The Vision for Getting It Done

To control the epidemic and, ultimately, achieve an AIDS-free generation, we must sustain and expand our collective gains. Led by our strategic vision, PEPFAR 3.0—Controlling the Epidemic: Delivering on the Promise of an AIDS-free Generation—we are using data to do the right things, in the right places, right now, and in the right way.
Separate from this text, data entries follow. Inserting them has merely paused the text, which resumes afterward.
Lemma replies_done cap : replies cap (http_done cap).
Proof.
  intros s Hs. unfold http_done. apply wp_bind, wp_gets. cbv zeta. set (r := response (http s)).
  assert (Hbroken : forall msg, wp (upd_http (with_state HTTP_ERROR) ;; mret (failed msg)) (fun r s => net_ok s /\ reply_ok cap r s) net_ok s).
  { intros msg. apply wp_bind, wp_upd_http, wp_ret. split; [by apply set_http_ok|apply failed_ok]. }
  destruct (http_find_body_ok r) as (o & Eo & Hh). apply wp_bind. eapply wp_deref; [exact Eo|].
  destruct o as [info|]; [|apply Hbroken]. specialize (Hh info eq_refl).
  destruct (_ || _); [apply Hbroken|]. destruct (_ && _); [apply Hbroken|]. destruct (_ && _); [apply Hbroken|].
  destruct (_ <? header_size info); [apply wp_ret; split; [done|apply failed_ok]|].
  set (cl := Z.of_nat (length r) - header_size info). assert (Hcl : 0 <= cl <= Z.of_nat (length r)) by (unfold cl; lia).
  assert (Hb : length (drop (Z.to_nat (header_size info)) r) = Z.to_nat cl) by (unfold cl; len).
  assert (Hr : Z.of_nat (length r) = Z.of_nat (length (response (http s)))) by done. clearbody cl r.
  destruct cap as [cap|]; [|apply wp_ret; split; [done|]; split_and!; cbn; done || lia].
  destruct (Z.eqb_spec cap 0); [apply wp_ret; split; [done|]; split_and!; cbn; [lia|intros _; lia|intros ? [= <-] ?; lia]|].
  set (copy := if cl <? cap then cl else cap). assert (Hcopy : copy = Z.min cap cl) by (unfold copy; destruct (Z.ltb_spec cl cap); lia).
  assert (Hout : forall c, Some cap = Some c -> 0 < c -> Z.of_nat (length (take (Z.to_nat copy) (drop (Z.to_nat (header_size info)) r))) = Z.min c cl).
  { intros c [= <-] Hc. rewrite length_take, Hb. lia. }
  destruct (copy <? cl).
  - apply wp_bind, wp_upd_http, wp_ret. split; [by apply set_http_ok|]. split_and!; cbn [r_size r_ok r_out]; [lia|done|done].
  - apply wp_ret. split; [done|]. split_and!; cbn [r_size r_ok r_out]; [lia|intros _; lia|done].
Qed.

Lemma keeps_resolve_host name : keeps (k64_net_resolve_host name).
Proof.
  unfold k64_net_resolve_host. destruct name as [[|c h]|]; [by apply gives_ret| |by apply gives_ret]. set (name := c :: h).
  destruct (k64_net_parse_ipv4 _); [by apply gives_ret|]. eapply gives_bind; [apply gives_try, gives_dns_cache_lookup|].
  intros [ip|] _; [by apply gives_ret|]. keep. cbv zeta. keep.
  - eapply gives_bind; [|intros _ _; by apply gives_ret]. apply gives_modify. intros s [A1 A2 A3 A4 A5 A6]. by split.
  - eapply gives_bind; [apply gives_try, keeps_send_dns_query|]. intros. by apply gives_ret.
Qed.

Lemma keeps_connect : gives http_connect (fun r => forall x, r = Some x -> exists msg, x = failed msg).
Proof.
  unfold http_connect. keep. eapply (gives_bind _ _ (fun r => forall x, r = Some x -> exists msg, x = failed msg)).
  - keep; [|apply gives_ret; done]. eapply gives_bind; [apply keeps_resolve_host|]. intros [ip|b] _.
    + eapply gives_bind; [by apply keeps_upd_http|]. intros _ _. by apply gives_ret.
    + apply gives_ret. intros x [= <-]. by eexists.
  - intros [x|] Hx; [by apply gives_ret|]. keep. keep; [|by apply gives_ret].
    eapply gives_bind; [apply gives_try, gives_resolve_mac|]. intros m _. keep; [apply gives_ret; intros x [= <-]; by eexists|]. cbv zeta.
    eapply gives_bind; [apply gives_try, keeps_send_tcp; [by apply byte_const|constructor|done]|]. intros o _.
    keep; [apply gives_ret; intros x [= <-]; by eexists|]. eapply gives_bind; [by apply keeps_upd_http|]. intros _ _. by apply gives_ret.
Qed.

Lemma replies_failed cap msg : replies cap (mret (failed msg)).
Proof. intros s Hs. apply wp_ret. split; [done|apply failed_ok]. Qed.

Lemma replies_bind {A} cap (m : N A) k P : gives m P -> (forall a, P a -> replies cap (k a)) -> replies cap (m ≫= k).
Proof. intros Hm Hk s Hs. apply wp_bind. eapply wp_mono; [by apply Hm| |done]. intros a s' [Hs' Ha]. by apply Hk. Qed.

Lemma replies_progress cap : replies cap (http_progress cap).
Proof.
  unfold http_progress. eapply replies_bind; [apply gives_get|]. intros s0 Hs0. destruct (bool_decide _); [apply replies_failed|].
  eapply (replies_bind _ _ _ (fun r => forall x, r = Some x -> exists msg, x = failed msg)).
  - keep; [|by apply gives_ret]. destruct (ok_http s0 Hs0) as (B1 & B2 & [B3 B4] & _).
    destruct (http_request_ok (http s0) B1 B2 B3 B4) as (rq & Erq & Hr & Hrl). rewrite Erq. cbn [deref].
    eapply gives_bind; [by apply (gives_ret rq (fun x => x = rq))|]. intros ? ->.
    eapply gives_bind; [apply gives_try, keeps_send_segment; [by apply byte_const|done|lia]|]. intros o _.
    keep; [apply gives_ret; intros x [= <-]; by eexists|]. eapply gives_bind; [by apply keeps_upd_http|]. intros _ _. by apply gives_ret.
  - intros [x|] Hx; [destruct (Hx x eq_refl) as [msg ->]; apply replies_failed|].
    eapply replies_bind; [apply gives_get|]. intros s1 Hs1. destruct (bool_decide _); [apply replies_failed|].
    destruct (bool_decide _); [apply replies_done|apply replies_failed].
Qed.

Lemma copy_text_bytes n l : bytes_ok l -> bytes_ok (copy_text n (Some l)).
Proof. intros H. unfold copy_text. rewrite bounded_copy_Some. by apply Forall_take. Qed.

(** The arguments of a call. *)
Definition arg_ok (o : option (list Z)) : Prop := forall l, o = Some l -> bytes_ok l.

Lemma replies_get_range h p port a b cap : arg_ok h -> arg_ok p -> 0 <= a -> 0 <= b ->
  replies cap (k64_net_http_get_range_raw h p port a b cap).
Proof.
  intros Hh Hp Ha Hb. unfold k64_net_http_get_range_raw. cbv zeta. destruct h as [[|c h]|]; [apply replies_failed| |apply replies_failed].
  specialize (Hh _ eq_refl). set (h' := c :: h) in *. set (p' := match p with None | Some [] => str "/" | Some p0 => p0 end).
  assert (Hp' : bytes_ok p') by (unfold p'; destruct p as [[|x p]|]; auto using str_bytes). clearbody p'.
  eapply replies_bind; [apply gives_get|]. intros s0 Hs0. destruct (_ && _); [apply replies_done|].
  eapply (replies_bind _ _ _ (fun _ => True)).
  - keep; [|by apply gives_ret]. unfold new_request. keep. cbv zeta. rewrite !fill_copy by done. cbn [deref].
    eapply gives_bind; [by apply (gives_ret _ (fun x => x = copy_text 64 (Some h')))|]. intros ? ->.
    eapply gives_bind; [by apply (gives_ret _ (fun x => x = copy_text 128 (Some p')))|]. intros ? ->.
    eapply gives_bind; [apply gives_modify; by intros s []|]. intros _ _. apply keeps_upd_http. intros _ _.
    split_and!; cbn -[HTTP_BUF_SIZE copy_text]; auto using copy_text_bytes. unfold HTTP_BUF_SIZE. lia.
  - intros _ _. eapply replies_bind; [apply keeps_connect|]. intros [x|] Hx; [|apply replies_progress].
    destruct (Hx x eq_refl) as [msg ->]. apply replies_failed.
Qed.

Lemma replies_keeps cap m : replies cap m -> keeps m.
Proof. intros H s Hs. eapply wp_mono; [by apply H| |done]. by intros r s' [Hs' _]. Qed.

Lemma keeps_http_get h p port n : arg_ok h -> arg_ok p -> 0 < n <= 1025 -> keeps (k64_net_http_get h p port n).
Proof.
  intros Hh Hp Hn s Hs. unfold k64_net_http_get. apply wp_bind.
  eapply wp_mono; [by apply (replies_get_range h p port 0 0 (Some 1024))| |done]. intros r s' (Hs' & H0 & _ & Hout). cbv zeta.
  specialize (Hout 1024 eq_refl ltac:(lia)). apply wp_bind. eapply wp_deref; [apply fill_Some; lia|].
  apply wp_bind. eapply wp_deref; [apply take_bytes_Some|by apply wp_ret].
  - lia.
  - destruct (Z.ltb_spec (r_size r + 1) n); lia.
  - destruct (Z.ltb_spec (r_size r + 1) n); lia.
Qed.

Lemma keeps_download write h p port dst mx : arg_ok h -> arg_ok p -> keeps (k64_net_http_download_to_file write h p port dst mx).
Proof.
  intros Hh Hp s Hs. unfold k64_net_http_download_to_file. apply wp_bind.
  eapply wp_mono; [by apply (replies_get_range h p port 0 0 None)| |done]. intros r s' (Hs' & H0 & Hsz & _). cbv beta.
  destruct (r_ok r) eqn:E; cbn [negb]; [|by apply wp_ret]. specialize (Hsz eq_refl). destruct (_ && _); [by apply wp_ret|].
  apply wp_bind, wp_gets. cbv zeta. apply wp_bind. eapply wp_deref; [apply take_bytes_Some; lia|]. destruct (write _ _); by apply wp_ret.
Qed.

(** ** Datagrams, echo requests and devices *)
Lemma keeps_send_udp ip port payload : arg_ok payload -> keeps (k64_net_send_udp ip port payload).
Proof.
  intros Hp. unfold k64_net_send_udp. cbv zeta. set (l := default [] payload). set (n := u16 (Z.of_nat (length l))).
  assert (Hn : 0 <= n <= Z.of_nat (length l)) by (unfold n, u16; split; [dmlia|apply Z.mod_le; lia]).
  assert (Hl : bytes_ok l) by (unfold l; destruct payload; cbn; [by apply Hp|constructor]). clearbody n l.
  keep. apply negb_true_iff, Z.ltb_ge in H. rewrite u16_small by lia.
  eapply gives_bind; [apply gives_resolve_mac|]. intros m Hm s Hs. apply wp_bind, wp_gets. apply wp_bind.
  assert (Ht : Z.of_nat (length (take (Z.to_nat n) l)) = n) by len.
  pose proof (udp_packet_ok (ipv4 (config s)) ip port (take (Z.to_nat n) l) ltac:(by apply Forall_take) ltac:(lia)) as Hu.
  rewrite Ht in Hu. eapply wp_opt; [exact Hu|]. intros pk Hpk. eapply sends_keeps.
  eapply send_ipv4_ok; [done|done|apply udp_byte|exact Hpk|lia|lia].
Qed.

Lemma keeps_send_ping ip seq : keeps (k64_net_send_ping ip seq).
Proof.
  unfold k64_net_send_ping. eapply gives_bind; [apply gives_resolve_mac|]. intros m Hm s Hs. apply wp_bind, wp_gets. apply wp_bind.
  eapply wp_opt; [apply (ping_packet_ok (ipv4 (config s)) ip)|]. intros pk Hpk. eapply sends_keeps.
  eapply send_ipv4_ok; [done|done|by apply byte_const|exact Hpk|lia|lia].
Qed.

Lemma init_ok s : DI (device s) -> wp k64_net_init (fun _ => net_ok) (fun _ => False) s.
Proof.
  intros Hd. apply wp_modify. split; try done; cbn [mac arp dns http send].
  - split; [done|auto with k64].
  - split_and!; cbn [arp_ip arp_mac arp_count]; [done|apply Forall_replicate, buf_zeros|done|apply Forall_replicate, buf_zeros|lia|lia].
Qed.

Lemma keeps_register drv m f : (forall m0, m = Some m0 -> mac_ok m0 /\ forall f0, f = Some f0 -> driver_ok m0 f0) ->
  keeps (k64_net_register_device drv m f).
Proof.
  intros H. unfold k64_net_register_device. destruct m as [m|]; [|apply gives_fail]. destruct f as [f|]; [|apply gives_fail].
  destruct (H m eq_refl) as [Hm Hf]. keep. keep. apply gives_modify. intros s [A1 A2 A3 A4 A5 A6]. split; try done.
Qed.

Lemma keeps_unregister : keeps k64_net_unregister_device.
Proof. apply gives_modify. intros s []. by split. Qed.

(** ** Sequences of calls *)
Inductive net_op :=
  | op_register (drv m : option (list Z)) (f : option (send_fn (D := D)))
  | op_unregister
  | op_receive (frame : list Z) (len : Z)
  | op_arp_request (ip : Z)
  | op_dhcp_discover
  | op_send_udp (ip port : Z) (payload : option (list Z))
  | op_send_ping (ip sequence : Z)
  | op_resolve (name : option (list Z))
  | op_http_get (h p : option (list Z)) (port out_size : Z)
  | op_http_range (h p : option (list Z)) (port a b : Z) (cap : option Z)
  | op_download (write : list Z -> list Z -> bool) (h p : option (list Z)) (port : Z) (dst : list Z) (max_size : Z).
PEPFAR 3.0 outlines our strategic focus for Phase III of the program: sustainable control of the HIV/AIDS epidemic through five action agendas.

  • Impact Action Agenda—focusing resources and leveraging finances to address the most vulnerable populations and to control the epidemic.
  • Efficiency Action Agenda—increasing transparency, oversight, and accountability across PEPFAR and its interagency partners to ensure every taxpayer dollar is optimally invested and tracked.
  • Sustainability Action Agenda—ensuring that when the United States and partner countries have scaled up interventions and reached epidemic control, the services, systems, financing, and policies required to maintain that control are readily available to PEPFAR beneficiaries.
  • Partnership Action Agenda—strengthening partnerships to achieve sustainability and ultimately create an AIDS-free generation
  • Human Rights Action Agenda—securing and protecting human rights and addressing the human rights challenges of those affected by the disease.

UNAIDS’s Fast-Track strategy, which has now been adopted by many countries as their own, sets out 90-90-90 targets: 90 percent of people living with HIV know their HIV status, 90 percent of people who know their HIV status are accessing treatment, and 90 percent of people on treatment have suppressed viral loads. Together, in 2015, PEPFAR and our intergovernmental partners have made significant strides toward achieving these goals.